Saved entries
★ ★ ★ ★ ★ ★ ★

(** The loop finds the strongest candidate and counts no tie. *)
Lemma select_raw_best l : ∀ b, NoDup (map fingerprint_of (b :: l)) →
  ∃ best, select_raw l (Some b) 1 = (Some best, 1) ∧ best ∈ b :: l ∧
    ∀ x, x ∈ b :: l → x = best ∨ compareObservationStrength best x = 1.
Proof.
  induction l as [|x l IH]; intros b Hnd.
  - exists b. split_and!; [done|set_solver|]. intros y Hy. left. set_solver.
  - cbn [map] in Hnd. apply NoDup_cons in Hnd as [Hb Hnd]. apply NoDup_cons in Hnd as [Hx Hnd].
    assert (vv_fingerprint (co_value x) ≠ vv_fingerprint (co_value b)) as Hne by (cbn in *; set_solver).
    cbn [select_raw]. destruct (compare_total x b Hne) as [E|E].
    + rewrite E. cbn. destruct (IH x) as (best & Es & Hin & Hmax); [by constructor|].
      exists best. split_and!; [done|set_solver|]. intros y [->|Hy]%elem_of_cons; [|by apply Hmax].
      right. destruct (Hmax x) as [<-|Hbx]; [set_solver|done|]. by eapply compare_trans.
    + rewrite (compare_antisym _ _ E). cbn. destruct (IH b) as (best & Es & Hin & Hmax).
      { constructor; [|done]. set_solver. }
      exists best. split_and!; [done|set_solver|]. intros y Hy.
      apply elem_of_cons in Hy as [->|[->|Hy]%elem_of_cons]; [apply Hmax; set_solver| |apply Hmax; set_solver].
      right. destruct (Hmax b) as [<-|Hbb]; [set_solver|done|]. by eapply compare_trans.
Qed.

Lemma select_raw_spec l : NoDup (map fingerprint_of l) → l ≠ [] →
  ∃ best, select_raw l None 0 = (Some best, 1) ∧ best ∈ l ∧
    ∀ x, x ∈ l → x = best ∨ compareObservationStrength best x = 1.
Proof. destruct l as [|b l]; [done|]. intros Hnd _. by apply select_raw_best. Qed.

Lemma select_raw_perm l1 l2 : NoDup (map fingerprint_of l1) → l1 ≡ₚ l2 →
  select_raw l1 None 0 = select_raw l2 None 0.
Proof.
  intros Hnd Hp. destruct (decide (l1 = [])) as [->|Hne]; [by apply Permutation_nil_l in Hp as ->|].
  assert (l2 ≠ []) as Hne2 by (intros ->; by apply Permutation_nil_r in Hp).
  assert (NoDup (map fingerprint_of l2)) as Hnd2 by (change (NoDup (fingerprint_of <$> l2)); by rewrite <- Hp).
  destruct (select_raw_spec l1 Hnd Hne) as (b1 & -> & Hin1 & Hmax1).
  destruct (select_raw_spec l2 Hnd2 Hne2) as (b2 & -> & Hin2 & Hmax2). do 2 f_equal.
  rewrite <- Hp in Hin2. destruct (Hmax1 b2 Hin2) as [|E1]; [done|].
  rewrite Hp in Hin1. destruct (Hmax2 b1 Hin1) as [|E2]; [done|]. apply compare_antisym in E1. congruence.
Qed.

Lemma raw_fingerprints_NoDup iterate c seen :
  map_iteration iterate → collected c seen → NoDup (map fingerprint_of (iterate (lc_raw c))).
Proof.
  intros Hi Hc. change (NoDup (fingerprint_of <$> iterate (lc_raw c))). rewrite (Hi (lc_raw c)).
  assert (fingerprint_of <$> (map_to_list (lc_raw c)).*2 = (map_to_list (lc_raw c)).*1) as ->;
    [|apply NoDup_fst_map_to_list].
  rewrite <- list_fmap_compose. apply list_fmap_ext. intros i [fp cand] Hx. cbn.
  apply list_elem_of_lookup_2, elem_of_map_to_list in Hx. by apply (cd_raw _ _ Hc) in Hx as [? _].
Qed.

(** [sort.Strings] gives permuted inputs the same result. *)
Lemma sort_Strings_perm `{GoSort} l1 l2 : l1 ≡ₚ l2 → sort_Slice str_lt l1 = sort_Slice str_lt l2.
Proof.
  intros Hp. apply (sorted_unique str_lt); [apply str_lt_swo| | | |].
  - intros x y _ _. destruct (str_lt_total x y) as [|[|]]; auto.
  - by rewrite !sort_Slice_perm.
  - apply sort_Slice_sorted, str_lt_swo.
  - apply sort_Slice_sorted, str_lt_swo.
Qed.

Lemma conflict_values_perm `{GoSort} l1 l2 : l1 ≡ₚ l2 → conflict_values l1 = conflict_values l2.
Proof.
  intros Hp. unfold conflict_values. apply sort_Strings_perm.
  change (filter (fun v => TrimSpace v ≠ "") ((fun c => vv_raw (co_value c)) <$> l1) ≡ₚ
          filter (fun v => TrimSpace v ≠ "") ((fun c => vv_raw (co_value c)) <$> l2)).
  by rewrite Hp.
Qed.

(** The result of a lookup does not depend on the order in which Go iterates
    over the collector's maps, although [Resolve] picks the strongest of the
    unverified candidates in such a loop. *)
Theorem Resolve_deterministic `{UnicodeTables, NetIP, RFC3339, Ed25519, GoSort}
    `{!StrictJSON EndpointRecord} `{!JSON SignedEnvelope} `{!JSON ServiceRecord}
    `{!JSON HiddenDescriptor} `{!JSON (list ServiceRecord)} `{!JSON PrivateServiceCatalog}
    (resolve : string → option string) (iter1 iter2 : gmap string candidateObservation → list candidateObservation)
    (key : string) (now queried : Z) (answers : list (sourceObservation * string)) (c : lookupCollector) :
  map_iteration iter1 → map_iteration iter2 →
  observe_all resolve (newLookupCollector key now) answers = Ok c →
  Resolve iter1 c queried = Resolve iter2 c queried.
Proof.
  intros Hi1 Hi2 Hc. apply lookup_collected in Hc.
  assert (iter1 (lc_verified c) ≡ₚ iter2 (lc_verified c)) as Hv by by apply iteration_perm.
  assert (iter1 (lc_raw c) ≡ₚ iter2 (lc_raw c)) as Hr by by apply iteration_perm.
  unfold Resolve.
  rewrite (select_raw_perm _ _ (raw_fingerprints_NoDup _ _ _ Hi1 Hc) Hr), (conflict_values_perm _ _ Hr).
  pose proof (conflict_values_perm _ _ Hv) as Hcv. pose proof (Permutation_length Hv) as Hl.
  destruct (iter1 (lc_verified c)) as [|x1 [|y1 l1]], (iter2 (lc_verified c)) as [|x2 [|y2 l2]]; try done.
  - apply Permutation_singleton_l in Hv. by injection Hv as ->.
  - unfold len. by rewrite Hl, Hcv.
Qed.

★ ★ ★ ★ ★ ★ ★

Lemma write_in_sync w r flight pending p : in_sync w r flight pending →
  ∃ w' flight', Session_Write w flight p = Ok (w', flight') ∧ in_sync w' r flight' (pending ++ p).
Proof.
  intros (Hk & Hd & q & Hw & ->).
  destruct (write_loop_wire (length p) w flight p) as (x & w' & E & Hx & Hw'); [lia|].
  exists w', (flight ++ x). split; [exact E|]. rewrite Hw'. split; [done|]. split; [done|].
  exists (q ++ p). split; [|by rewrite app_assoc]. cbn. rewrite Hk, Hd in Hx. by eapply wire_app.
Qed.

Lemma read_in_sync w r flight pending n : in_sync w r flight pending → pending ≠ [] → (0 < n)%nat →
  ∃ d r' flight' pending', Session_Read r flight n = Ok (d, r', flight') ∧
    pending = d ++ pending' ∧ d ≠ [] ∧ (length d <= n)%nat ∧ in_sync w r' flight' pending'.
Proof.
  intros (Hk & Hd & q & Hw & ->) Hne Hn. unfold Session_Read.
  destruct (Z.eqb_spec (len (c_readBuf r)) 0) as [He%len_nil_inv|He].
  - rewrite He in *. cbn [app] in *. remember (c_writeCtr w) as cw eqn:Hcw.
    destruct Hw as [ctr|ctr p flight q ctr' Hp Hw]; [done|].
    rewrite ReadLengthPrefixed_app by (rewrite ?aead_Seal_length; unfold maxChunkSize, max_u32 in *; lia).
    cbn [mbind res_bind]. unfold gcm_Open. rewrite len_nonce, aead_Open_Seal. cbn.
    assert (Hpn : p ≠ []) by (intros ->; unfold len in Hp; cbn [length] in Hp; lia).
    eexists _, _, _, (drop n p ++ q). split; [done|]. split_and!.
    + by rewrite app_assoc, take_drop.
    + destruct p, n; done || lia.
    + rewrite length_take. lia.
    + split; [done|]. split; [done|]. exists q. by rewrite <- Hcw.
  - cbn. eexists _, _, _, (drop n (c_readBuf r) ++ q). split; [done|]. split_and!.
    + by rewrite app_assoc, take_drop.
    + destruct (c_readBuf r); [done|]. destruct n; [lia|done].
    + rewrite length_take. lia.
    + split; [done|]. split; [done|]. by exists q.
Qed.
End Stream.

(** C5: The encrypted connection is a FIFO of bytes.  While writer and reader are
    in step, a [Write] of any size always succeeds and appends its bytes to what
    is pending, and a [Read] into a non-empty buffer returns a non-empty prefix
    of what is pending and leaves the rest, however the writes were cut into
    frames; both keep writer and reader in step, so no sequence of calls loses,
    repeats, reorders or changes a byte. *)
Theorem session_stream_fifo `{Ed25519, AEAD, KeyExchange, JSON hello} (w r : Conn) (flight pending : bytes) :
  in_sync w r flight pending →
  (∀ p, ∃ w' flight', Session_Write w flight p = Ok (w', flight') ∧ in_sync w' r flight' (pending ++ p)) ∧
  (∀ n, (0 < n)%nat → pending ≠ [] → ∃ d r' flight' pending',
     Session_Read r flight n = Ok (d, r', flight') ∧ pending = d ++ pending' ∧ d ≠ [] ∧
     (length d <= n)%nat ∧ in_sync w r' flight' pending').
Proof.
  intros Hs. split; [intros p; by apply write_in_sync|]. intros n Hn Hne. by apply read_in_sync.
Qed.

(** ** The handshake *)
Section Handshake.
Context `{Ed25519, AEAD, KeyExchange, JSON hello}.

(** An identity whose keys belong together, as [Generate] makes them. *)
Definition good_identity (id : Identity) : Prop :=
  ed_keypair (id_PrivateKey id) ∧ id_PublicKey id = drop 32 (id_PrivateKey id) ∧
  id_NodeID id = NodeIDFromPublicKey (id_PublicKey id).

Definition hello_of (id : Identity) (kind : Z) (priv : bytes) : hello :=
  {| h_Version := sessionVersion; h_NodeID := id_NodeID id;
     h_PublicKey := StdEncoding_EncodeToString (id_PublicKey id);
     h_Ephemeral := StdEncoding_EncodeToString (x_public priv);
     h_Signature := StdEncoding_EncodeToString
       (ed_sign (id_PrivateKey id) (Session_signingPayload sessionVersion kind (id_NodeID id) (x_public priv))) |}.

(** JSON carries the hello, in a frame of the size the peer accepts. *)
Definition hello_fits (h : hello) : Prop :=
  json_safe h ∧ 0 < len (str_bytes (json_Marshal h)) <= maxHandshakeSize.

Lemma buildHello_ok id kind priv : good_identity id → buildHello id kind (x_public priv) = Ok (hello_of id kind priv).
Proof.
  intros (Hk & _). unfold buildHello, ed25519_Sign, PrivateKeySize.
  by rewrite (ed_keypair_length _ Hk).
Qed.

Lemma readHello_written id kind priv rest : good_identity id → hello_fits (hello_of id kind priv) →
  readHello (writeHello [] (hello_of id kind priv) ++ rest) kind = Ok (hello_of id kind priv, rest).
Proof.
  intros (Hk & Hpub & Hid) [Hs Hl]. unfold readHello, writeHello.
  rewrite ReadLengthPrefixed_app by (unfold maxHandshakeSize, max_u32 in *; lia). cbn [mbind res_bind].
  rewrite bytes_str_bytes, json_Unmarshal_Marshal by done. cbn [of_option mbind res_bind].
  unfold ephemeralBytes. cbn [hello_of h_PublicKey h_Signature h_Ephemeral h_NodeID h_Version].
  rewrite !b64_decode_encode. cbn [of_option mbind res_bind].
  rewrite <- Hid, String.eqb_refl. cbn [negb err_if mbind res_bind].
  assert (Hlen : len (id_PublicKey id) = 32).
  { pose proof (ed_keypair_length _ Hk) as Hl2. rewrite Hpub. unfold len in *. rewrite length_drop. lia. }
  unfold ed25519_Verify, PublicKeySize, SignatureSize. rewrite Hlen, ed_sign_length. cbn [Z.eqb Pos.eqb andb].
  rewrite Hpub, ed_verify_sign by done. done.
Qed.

★ ★ ★ ★ ★ ★ ★

Among the entries above, find the line with "select_raw l1 None" and the line with "rewrite <- list_fmap_compose."; give again exactly these two lines and all lines between them.

  select_raw l1 None 0 = select_raw l2 None 0.
Proof.
  intros Hnd Hp. destruct (decide (l1 = [])) as [->|Hne]; [by apply Permutation_nil_l in Hp as ->|].
  assert (l2 ≠ []) as Hne2 by (intros ->; by apply Permutation_nil_r in Hp).
  assert (NoDup (map fingerprint_of l2)) as Hnd2 by (change (NoDup (fingerprint_of <$> l2)); by rewrite <- Hp).
  destruct (select_raw_spec l1 Hnd Hne) as (b1 & -> & Hin1 & Hmax1).
  destruct (select_raw_spec l2 Hnd2 Hne2) as (b2 & -> & Hin2 & Hmax2). do 2 f_equal.
  rewrite <- Hp in Hin2. destruct (Hmax1 b2 Hin2) as [|E1]; [done|].
  rewrite Hp in Hin1. destruct (Hmax2 b1 Hin1) as [|E2]; [done|]. apply compare_antisym in E1. congruence.
Qed.

Lemma raw_fingerprints_NoDup iterate c seen :
  map_iteration iterate → collected c seen → NoDup (map fingerprint_of (iterate (lc_raw c))).
Proof.
  intros Hi Hc. change (NoDup (fingerprint_of <$> iterate (lc_raw c))). rewrite (Hi (lc_raw c)).
  assert (fingerprint_of <$> (map_to_list (lc_raw c)).*2 = (map_to_list (lc_raw c)).*1) as ->;
    [|apply NoDup_fst_map_to_list].
  rewrite <- list_fmap_compose. apply list_fmap_ext. intros i [fp cand] Hx. cbn.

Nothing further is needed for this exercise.